"I love how she turns my drama into comedy."

A24 / VVS Films
Everything that follows the early reveal leads down a cringe-inducing but hysterical path of nightmare relationship fuel. Both leads are fabulously earnest in their raw depiction of difficult emotional range. However, Pattinson's winding character arc while trying to keep the peace between his best man (Mamoudou Athie) and her maid of honour (Alana Haim), as he learns more about Emma's troubled youth long before she met him, is completely captivating.
Haim, as the hypocritical friend, is perfectly suited to her character's intolerant pettiness and performative outrage as she harshly judges Emma's shared vulnerability. Borgli's fearless subversion of contemporary romantic complications and a tightrope tonal balance propel the 100-minute film like a psychological thriller, with audiences dreading the next embarrassing incident caused by the bride's disclosure but unable to look away.

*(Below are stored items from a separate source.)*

Lemma node_step_success wd um nm g known orig st spec w n nid w1 :
  spec_attempt um nm g known spec w = (Ret (n, nid), w1) ->
  exists d w2,
    node_step wd um nm g known orig st spec w
    = (Ret {| alias_map := <[dedup_alias (alias_map st) orig := (n, nid)]> (alias_map st);
              created := created st
                         ++ [{| ce_alias := dedup_alias (alias_map st) orig;
                                ce_node_id := nid; ce_definition := d |}];
              failed := failed st |}, w2).
Proof.
  intros Hatt. unfold node_step, try_except. unfold bind at 1. rewrite Hatt.
  unfold bind at 1.
  destruct (actual_def_total wd n w1) as (d & w2 & ->).
  by exists d, w2.
Qed.

(** A turn of the node loop either registers the node under a fresh alias
    and appends an entry to [created], or appends an entry to [failed]. *)
Lemma node_step_cases wd um nm g known orig st spec w st' w' :
  node_step wd um nm g known orig st spec w = (Ret st', w') ->
  (exists n nid d,
     alias_map st' = <[dedup_alias (alias_map st) orig := (n, nid)]> (alias_map st)
     /\ created st' = created st ++ [{| ce_alias := dedup_alias (alias_map st) orig;
                                        ce_node_id := nid; ce_definition := d |}]
     /\ failed st' = failed st)
  \/ (exists msg,
        alias_map st' = alias_map st /\ created st' = created st
        /\ failed st' = failed st ++ [{| fe_alias := orig; fe_error := msg |}]).
Proof.
  unfold node_step, try_except. unfold bind at 1.
  destruct (spec_attempt um nm g known spec w) as [[[n nid]|e] w1].
  - unfold bind at 1. destruct (actual_def_total wd n w1) as (d & w2 & ->).
    intros [= <- <-]. left. by exists n, nid, d.
  - intros [= <- <-]. right. by eexists.
Qed.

Everyone, populated in the kitschy, vaguely New England setting, pops in during their interactions with the unhappy couple, including small but wonderful turns from Hailey Benton Gates and Zoë Winters as memorable wedding guests.

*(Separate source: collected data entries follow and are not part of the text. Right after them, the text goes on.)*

Lemma simulates_copy_assign same this other :
  simulates (SharedPtr_copy_assign same this other)
            (Plain.SharedPtr_copy_assign same this other).
Proof. unfold SharedPtr_copy_assign, Plain.SharedPtr_copy_assign. simulate. Qed.

Lemma simulates_move_assign same this other :
  simulates (SharedPtr_move_assign same this other)
            (Plain.SharedPtr_move_assign same this other).
Proof. unfold SharedPtr_move_assign, Plain.SharedPtr_move_assign. simulate. Qed.

Lemma simulates_copy_assign_conv this other :
  simulates (SharedPtr_copy_assign_conv this other)
            (Plain.SharedPtr_copy_assign_conv this other).
Proof.
  unfold SharedPtr_copy_assign_conv, Plain.SharedPtr_copy_assign_conv. simulate.
Qed.

Lemma simulates_move_assign_conv this other :
  simulates (SharedPtr_move_assign_conv this other)
            (Plain.SharedPtr_move_assign_conv this other).
Proof.
  unfold SharedPtr_move_assign_conv, Plain.SharedPtr_move_assign_conv. simulate.
Qed.

Lemma simulates_dtor this :
  simulates (SharedPtr_dtor this) (Plain.SharedPtr_dtor this).
Proof. unfold SharedPtr_dtor, Plain.SharedPtr_dtor. simulate. Qed.

Lemma simulates_Reset this : simulates (Reset this) (Plain.Reset this).
Proof. unfold Reset, Plain.Reset. simulate. Qed.

Lemma simulates_Reset_ptr this p :
  simulates (Reset_ptr this p) (Plain.Reset_ptr this p).
Proof. unfold Reset_ptr, Plain.Reset_ptr. simulate. Qed.

Lemma simulates_from_raw p :
  simulates (SharedPtr_from_raw false p) (Plain.SharedPtr_from_raw p).
Proof. unfold SharedPtr_from_raw, Plain.SharedPtr_from_raw. simulate. Qed.

Lemma simulates_UseCount this : simulates (UseCount this) (Plain.UseCount this).
Proof. unfold UseCount, Plain.UseCount. simulate. Qed.

Lemma simulates_deref this : simulates (deref this) (Plain.deref this).
Proof.
  unfold deref, Plain.deref. destruct (observed_ptr_ this) as [a|]; [|simulate].
  intros σ Hσ. unfold Plain.load_object, load_object. unfold_monad.
  rewrite erase_lookup_object. by destruct (objects σ !! a).
Qed.

Lemma simulates_new_T v : simulates (new_T false v) (Plain.new_object v).
Proof.
  intros σ Hσ. unfold new_T, new_object, Plain.new_object. cbn -[erase]. split.
  - unfold erase at 1. cbn. rewrite dom_fmap_L. do 2 f_equal.
    apply plain_heap_eq; cbn; try done. by rewrite fmap_insert.
  - destruct Hσ as [Hb Ho]. split; [done|]. intros p' o'. cbn.
    rewrite lookup_insert. case_decide; [|by apply Ho]. by intros [= <-].
Qed.

Lemma simulates_SharedPtr_new v :
  simulates (SharedPtr_new false v) (Plain.SharedPtr_new v).
Proof.
  unfold SharedPtr_new, Plain.SharedPtr_new.
  apply simulates_bind; [apply simulates_new_T|]. intros p. apply simulates_from_raw.
Qed.

Lemma simulates_MakeShared v :
  simulates (MakeShared false v) (Plain.MakeShared v).
Proof.
  intros σ Hσ. unfold MakeShared, Plain.MakeShared, new_block, construct_in_place,
    load_block, store_block, Plain.construct_member, Plain.new_block.
  unfold_monad. unfold mbind, mret, Plain.M_bind, Plain.bind, Plain.M_ret, Plain.ret.
  cbn. rewrite lookup_insert_eq. cbn. rewrite !dom_fmap_L. split.
  - do 2 f_equal. unfold erase. cbn. apply plain_heap_eq; cbn; try done.
    + by rewrite insert_insert_eq, fmap_insert.
    + by rewrite fmap_insert.
  - destruct Hσ as [Hb Ho]. split.
    + intros b' blk'. cbn. rewrite insert_insert_eq, lookup_insert.
      case_decide; [|by apply Hb]. intros [= <-]. cbn. split; [done|]. by eexists.
    + intros p' o'. cbn. rewrite lookup_insert.
      case_decide; [|by apply Ho]. by intros [= <-].
Qed.

Lemma simulates_exec op hs :
  flag_off op = true → simulates (exec op hs) (Plain.exec op hs).
Proof.
  intros Hf.
  destruct op as [t src dst|t src dst|t src dst p|dst src|dst src|h|h]; cbn in Hf;
    unfold exec, Plain.exec; try (destruct t; [done|]).
  - destruct (hs !! src), (hs !! dst); try apply simulates_undefined.
    apply simulates_bind; [apply simulates_copy|]. intros ?. apply simulates_ret.
  - destruct (hs !! src), (hs !! dst); try apply simulates_undefined.
    intros σ Hσ. done.
  - destruct (hs !! src), (hs !! dst); try apply simulates_undefined.
    apply simulates_bind; [apply simulates_alias|]. intros ?. apply simulates_ret.
  - destruct (hs !! dst), (hs !! src); try apply simulates_undefined.
    apply simulates_bind; [apply simulates_copy_assign|]. intros ?. apply simulates_ret.
  - destruct (hs !! dst), (hs !! src); try apply simulates_undefined.
    apply simulates_bind; [apply simulates_move_assign|]. intros [? ?].
    apply simulates_ret.
  - destruct (hs !! h); try apply simulates_undefined.
    apply simulates_bind; [apply simulates_Reset|]. intros ?. apply simulates_ret.
  - destruct (hs !! h); try apply simulates_undefined.
    apply simulates_bind; [apply simulates_dtor|]. intros ?. apply simulates_ret.
Qed.

Lemma simulates_run ops : ∀ hs,
  forallb flag_off ops = true → simulates (run ops hs) (Plain.run ops hs).
Proof.
  induction ops as [|op ops IH]; intros hs Hf; cbn [run Plain.run].
  - apply simulates_ret.
  - cbn in Hf. apply andb_true_iff in Hf as [Hop Hops].
    apply simulates_bind; [by apply simulates_exec|]. intros hs'. by apply IH.
Qed.

Lemma lift_block_erase blk : erase_block (lift_block blk) = blk.
Proof. by destruct blk. Qed.

Lemma erase_lift π : erase (lift π) = π.
Proof.
  destruct π as [bs os t n]. unfold erase, lift. cbn. f_equal.
  - rewrite <- map_fmap_compose. rewrite <- (map_fmap_id bs) at 2.
    apply map_fmap_ext. intros ? blk _. apply lift_block_erase.
  - rewrite <- map_fmap_compose. rewrite <- (map_fmap_id os) at 2.
    by apply map_fmap_ext.
Qed.

Lemma plain_like_lift π : plain_like (lift π).
Proof.
  split; cbn.
  - intros b blk. rewrite lookup_fmap. intros Hb.
    apply fmap_Some in Hb as (pb & _ & ->). destruct pb; cbn; [done|].
    split; [done|]. by eexists.
  - intros p o. rewrite lookup_fmap. intros Ho.
    by apply fmap_Some in Ho as (v & _ & ->).
Qed.

(** What [simulates] says on the heap of a plain run. *)
Lemma simulates_lift {A} (m : M A) pm π :
  simulates m pm → pm π = erase_res (m (lift π)).
Proof.
  intros H. destruct (H (lift π) (plain_like_lift π)) as [E _].
  by rewrite erase_lift in E.
Qed.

The Drama's unexpected but (sur)real comedy about an otherwise sweet romance, heightened to its most ridiculous (slightly controversial) lengths through some serious drama, mines so much laugh-out-loud, dark humour about the mutual attraction. Zendaya and Pattinson are firmly authentic in the provocative romantic comedy about radical empathy and acceptance under the extreme circumstances of impending nuptials.